> _Records to use_:
--------------------------------------------------

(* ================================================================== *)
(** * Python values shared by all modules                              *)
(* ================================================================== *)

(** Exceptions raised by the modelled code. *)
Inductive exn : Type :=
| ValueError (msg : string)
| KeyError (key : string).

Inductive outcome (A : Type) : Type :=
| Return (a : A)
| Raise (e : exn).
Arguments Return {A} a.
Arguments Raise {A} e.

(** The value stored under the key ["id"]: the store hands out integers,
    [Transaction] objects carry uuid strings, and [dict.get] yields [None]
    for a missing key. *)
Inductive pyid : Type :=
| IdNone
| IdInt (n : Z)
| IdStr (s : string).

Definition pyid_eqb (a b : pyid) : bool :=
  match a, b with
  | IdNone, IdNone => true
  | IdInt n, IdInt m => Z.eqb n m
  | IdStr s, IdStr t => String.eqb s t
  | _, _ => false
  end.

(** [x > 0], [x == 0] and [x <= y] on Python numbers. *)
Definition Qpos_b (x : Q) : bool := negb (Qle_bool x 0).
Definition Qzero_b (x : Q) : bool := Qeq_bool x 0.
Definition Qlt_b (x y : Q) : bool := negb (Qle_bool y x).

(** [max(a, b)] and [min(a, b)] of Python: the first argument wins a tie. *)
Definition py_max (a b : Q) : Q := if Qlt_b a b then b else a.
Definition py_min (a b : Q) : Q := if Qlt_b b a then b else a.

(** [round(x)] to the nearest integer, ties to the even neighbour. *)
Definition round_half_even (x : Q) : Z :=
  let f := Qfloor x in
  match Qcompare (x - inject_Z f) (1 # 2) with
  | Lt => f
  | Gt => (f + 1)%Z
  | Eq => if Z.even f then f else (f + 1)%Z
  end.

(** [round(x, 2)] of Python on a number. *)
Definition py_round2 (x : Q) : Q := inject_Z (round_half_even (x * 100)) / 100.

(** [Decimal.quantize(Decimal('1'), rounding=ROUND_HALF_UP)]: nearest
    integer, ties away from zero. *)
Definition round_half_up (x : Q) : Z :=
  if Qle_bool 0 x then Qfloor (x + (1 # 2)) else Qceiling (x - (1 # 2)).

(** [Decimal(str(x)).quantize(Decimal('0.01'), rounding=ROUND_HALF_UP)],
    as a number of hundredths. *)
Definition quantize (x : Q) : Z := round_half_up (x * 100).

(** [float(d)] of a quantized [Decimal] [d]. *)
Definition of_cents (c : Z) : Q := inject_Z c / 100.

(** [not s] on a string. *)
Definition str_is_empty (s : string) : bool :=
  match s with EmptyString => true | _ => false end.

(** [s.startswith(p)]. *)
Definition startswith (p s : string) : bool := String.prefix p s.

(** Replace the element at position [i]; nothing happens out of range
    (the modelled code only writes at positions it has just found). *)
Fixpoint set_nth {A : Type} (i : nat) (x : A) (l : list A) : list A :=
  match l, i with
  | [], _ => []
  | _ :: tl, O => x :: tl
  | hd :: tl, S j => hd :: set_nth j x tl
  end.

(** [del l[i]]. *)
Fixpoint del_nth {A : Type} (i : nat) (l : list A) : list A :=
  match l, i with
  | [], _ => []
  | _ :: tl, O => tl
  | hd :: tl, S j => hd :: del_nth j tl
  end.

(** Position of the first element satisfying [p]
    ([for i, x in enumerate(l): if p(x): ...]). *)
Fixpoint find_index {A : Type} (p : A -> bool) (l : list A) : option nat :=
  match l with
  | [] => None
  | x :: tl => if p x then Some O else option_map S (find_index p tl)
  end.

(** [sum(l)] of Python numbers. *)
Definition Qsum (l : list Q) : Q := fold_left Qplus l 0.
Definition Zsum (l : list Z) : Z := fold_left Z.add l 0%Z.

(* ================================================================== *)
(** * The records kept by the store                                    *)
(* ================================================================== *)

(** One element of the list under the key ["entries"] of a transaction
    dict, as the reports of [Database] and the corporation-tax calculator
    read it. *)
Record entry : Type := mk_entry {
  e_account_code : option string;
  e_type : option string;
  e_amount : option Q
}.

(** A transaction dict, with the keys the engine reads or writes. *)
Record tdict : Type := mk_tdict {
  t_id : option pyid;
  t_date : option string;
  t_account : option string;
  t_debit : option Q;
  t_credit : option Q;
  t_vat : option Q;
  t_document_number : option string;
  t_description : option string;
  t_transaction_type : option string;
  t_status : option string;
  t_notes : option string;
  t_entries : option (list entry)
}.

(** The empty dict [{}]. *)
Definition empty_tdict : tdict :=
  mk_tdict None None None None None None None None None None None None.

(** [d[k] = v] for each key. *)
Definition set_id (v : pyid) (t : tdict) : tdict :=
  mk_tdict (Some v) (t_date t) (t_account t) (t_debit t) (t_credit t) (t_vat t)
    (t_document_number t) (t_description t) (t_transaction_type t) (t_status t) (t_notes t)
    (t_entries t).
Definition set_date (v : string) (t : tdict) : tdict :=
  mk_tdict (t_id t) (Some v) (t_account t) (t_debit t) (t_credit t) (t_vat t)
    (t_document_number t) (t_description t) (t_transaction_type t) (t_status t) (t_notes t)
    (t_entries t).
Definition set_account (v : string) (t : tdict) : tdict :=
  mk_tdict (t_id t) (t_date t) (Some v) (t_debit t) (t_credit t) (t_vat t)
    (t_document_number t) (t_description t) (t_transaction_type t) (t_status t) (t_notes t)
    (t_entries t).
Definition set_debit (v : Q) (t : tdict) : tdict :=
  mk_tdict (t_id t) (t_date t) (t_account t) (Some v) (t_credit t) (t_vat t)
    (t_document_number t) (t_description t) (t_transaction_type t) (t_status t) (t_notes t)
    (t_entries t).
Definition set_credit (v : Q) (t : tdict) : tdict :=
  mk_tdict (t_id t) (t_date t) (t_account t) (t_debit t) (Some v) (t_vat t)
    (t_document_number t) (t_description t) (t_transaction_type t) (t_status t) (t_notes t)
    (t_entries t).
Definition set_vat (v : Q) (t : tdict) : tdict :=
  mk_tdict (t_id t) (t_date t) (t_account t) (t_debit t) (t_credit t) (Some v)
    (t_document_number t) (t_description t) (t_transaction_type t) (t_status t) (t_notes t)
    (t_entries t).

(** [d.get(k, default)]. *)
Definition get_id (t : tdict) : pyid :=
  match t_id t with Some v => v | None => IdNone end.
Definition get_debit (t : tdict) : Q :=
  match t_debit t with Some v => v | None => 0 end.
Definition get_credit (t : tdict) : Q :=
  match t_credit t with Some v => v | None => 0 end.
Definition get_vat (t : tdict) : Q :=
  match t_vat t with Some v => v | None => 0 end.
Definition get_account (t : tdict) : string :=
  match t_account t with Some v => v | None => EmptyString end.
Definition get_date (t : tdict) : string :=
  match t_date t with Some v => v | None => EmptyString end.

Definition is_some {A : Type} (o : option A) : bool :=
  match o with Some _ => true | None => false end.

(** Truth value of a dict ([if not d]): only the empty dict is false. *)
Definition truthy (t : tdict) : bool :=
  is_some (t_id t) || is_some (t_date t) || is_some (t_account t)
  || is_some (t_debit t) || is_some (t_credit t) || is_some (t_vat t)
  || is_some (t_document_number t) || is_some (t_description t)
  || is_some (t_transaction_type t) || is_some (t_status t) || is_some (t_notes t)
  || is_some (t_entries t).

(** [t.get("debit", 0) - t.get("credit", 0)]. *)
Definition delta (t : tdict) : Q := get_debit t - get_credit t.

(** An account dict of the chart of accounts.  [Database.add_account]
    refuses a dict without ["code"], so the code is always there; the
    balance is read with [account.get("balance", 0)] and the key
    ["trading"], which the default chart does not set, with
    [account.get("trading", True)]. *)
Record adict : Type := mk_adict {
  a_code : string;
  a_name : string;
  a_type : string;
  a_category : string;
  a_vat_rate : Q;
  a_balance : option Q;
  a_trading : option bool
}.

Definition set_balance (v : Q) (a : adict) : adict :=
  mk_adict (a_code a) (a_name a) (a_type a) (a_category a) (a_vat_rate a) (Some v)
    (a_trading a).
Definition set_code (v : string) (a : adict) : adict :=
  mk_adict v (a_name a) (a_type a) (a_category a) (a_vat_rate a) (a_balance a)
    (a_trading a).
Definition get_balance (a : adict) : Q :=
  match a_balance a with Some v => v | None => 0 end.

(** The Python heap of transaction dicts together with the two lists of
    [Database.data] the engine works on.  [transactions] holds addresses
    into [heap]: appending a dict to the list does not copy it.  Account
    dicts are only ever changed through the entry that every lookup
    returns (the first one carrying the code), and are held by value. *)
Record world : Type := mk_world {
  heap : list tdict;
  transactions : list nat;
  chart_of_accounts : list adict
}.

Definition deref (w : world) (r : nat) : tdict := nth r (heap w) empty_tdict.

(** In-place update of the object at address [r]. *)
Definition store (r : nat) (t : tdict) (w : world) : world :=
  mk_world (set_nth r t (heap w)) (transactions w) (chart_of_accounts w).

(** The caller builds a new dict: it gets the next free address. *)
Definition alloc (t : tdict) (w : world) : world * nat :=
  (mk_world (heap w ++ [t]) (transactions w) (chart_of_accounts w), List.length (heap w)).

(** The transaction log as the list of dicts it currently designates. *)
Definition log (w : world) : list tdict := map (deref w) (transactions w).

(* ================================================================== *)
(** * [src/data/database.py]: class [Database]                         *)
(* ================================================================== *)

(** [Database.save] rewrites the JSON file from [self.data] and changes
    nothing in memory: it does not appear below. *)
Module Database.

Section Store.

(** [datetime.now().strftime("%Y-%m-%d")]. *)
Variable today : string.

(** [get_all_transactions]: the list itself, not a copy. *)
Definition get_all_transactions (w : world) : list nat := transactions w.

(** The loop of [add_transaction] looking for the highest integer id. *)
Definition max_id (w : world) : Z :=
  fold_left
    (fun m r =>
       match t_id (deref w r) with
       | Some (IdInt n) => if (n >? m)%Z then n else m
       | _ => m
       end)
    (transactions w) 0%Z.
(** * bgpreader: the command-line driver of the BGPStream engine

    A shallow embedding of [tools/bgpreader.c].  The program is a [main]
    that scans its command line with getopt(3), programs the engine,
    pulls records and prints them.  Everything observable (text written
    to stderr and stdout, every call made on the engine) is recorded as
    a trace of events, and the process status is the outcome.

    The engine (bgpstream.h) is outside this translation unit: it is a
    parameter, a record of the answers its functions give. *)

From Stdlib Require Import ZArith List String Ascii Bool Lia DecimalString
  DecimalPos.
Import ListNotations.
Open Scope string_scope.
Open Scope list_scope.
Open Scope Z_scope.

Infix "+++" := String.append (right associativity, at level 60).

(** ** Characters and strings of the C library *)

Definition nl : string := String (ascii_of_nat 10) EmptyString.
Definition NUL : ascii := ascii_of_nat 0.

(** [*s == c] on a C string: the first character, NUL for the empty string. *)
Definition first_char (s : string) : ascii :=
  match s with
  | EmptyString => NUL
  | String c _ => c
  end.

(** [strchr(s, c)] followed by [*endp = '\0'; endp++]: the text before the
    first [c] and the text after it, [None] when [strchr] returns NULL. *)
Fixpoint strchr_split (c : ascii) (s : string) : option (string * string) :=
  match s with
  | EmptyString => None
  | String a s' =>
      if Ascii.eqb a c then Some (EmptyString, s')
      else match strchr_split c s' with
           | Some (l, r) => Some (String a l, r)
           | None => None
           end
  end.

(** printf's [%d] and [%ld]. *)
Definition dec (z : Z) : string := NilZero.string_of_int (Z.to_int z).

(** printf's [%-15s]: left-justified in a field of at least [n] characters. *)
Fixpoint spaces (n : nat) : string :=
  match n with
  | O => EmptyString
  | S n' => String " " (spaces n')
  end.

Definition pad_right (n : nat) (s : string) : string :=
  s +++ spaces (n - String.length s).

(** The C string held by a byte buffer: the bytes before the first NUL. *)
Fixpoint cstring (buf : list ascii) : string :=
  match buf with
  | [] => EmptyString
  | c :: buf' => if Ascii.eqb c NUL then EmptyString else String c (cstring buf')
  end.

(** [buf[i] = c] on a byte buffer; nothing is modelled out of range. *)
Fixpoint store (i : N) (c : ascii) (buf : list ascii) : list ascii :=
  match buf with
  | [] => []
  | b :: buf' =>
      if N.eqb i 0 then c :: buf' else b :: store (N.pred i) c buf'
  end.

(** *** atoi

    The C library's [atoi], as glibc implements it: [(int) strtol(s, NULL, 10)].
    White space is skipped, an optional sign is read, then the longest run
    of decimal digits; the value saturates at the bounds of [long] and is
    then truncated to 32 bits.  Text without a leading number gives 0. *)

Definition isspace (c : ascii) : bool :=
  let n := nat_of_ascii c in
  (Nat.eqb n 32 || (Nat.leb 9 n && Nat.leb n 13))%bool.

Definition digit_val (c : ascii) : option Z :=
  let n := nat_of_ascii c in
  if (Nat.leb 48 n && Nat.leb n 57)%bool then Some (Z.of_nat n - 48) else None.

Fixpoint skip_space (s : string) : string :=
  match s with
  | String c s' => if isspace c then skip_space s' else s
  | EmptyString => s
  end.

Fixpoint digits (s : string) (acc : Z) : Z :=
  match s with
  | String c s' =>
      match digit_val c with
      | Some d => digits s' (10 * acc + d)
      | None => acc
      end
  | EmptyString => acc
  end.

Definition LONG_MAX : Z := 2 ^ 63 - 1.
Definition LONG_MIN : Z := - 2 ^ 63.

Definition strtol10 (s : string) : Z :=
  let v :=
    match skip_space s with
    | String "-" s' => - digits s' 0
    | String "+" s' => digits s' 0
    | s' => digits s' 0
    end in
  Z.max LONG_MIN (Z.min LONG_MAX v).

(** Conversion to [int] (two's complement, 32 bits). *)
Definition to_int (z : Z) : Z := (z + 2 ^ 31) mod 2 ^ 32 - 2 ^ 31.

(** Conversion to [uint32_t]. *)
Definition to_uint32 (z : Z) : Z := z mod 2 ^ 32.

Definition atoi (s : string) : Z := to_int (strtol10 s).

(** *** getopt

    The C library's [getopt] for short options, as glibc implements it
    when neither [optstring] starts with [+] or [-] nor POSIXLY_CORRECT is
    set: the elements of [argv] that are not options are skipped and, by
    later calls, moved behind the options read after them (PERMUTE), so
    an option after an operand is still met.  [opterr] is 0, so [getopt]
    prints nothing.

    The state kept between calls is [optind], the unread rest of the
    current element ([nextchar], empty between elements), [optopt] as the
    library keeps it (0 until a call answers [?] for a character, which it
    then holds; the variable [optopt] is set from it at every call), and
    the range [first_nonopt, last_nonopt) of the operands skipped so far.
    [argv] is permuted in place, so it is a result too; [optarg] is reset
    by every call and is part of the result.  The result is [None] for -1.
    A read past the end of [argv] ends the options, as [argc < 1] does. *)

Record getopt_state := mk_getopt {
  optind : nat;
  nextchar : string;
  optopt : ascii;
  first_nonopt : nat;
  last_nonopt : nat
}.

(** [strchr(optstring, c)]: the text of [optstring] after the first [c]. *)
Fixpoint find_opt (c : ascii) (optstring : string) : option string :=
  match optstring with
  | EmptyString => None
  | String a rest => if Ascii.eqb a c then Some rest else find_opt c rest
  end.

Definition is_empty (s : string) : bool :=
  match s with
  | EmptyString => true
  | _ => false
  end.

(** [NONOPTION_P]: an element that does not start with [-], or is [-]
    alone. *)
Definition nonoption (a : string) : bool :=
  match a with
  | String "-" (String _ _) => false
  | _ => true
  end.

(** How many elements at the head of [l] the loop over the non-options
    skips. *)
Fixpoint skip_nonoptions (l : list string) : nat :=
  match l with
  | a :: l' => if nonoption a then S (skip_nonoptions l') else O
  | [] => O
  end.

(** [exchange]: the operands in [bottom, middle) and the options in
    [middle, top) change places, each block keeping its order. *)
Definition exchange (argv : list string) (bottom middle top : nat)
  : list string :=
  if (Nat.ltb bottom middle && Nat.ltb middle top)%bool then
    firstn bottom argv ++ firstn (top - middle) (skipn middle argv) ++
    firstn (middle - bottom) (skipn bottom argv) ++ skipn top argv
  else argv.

--------------------------------------------------

Only the lines above, from the first through the one holding "Gt => (f + 1)%Z", are to be output, and they must be copied exactly.

(* ================================================================== *)
(** * Python values shared by all modules                              *)
(* ================================================================== *)

(** Exceptions raised by the modelled code. *)
Inductive exn : Type :=
| ValueError (msg : string)
| KeyError (key : string).

Inductive outcome (A : Type) : Type :=
| Return (a : A)
| Raise (e : exn).
Arguments Return {A} a.
Arguments Raise {A} e.

(** The value stored under the key ["id"]: the store hands out integers,
    [Transaction] objects carry uuid strings, and [dict.get] yields [None]
    for a missing key. *)
Inductive pyid : Type :=
| IdNone
| IdInt (n : Z)
| IdStr (s : string).

Definition pyid_eqb (a b : pyid) : bool :=
  match a, b with
  | IdNone, IdNone => true
  | IdInt n, IdInt m => Z.eqb n m
  | IdStr s, IdStr t => String.eqb s t
  | _, _ => false
  end.

(** [x > 0], [x == 0] and [x <= y] on Python numbers. *)
Definition Qpos_b (x : Q) : bool := negb (Qle_bool x 0).
Definition Qzero_b (x : Q) : bool := Qeq_bool x 0.
Definition Qlt_b (x y : Q) : bool := negb (Qle_bool y x).

(** [max(a, b)] and [min(a, b)] of Python: the first argument wins a tie. *)
Definition py_max (a b : Q) : Q := if Qlt_b a b then b else a.
Definition py_min (a b : Q) : Q := if Qlt_b b a then b else a.

(** [round(x)] to the nearest integer, ties to the even neighbour. *)
Definition round_half_even (x : Q) : Z :=
  let f := Qfloor x in
  match Qcompare (x - inject_Z f) (1 # 2) with
  | Lt => f
  | Gt => (f + 1)%Z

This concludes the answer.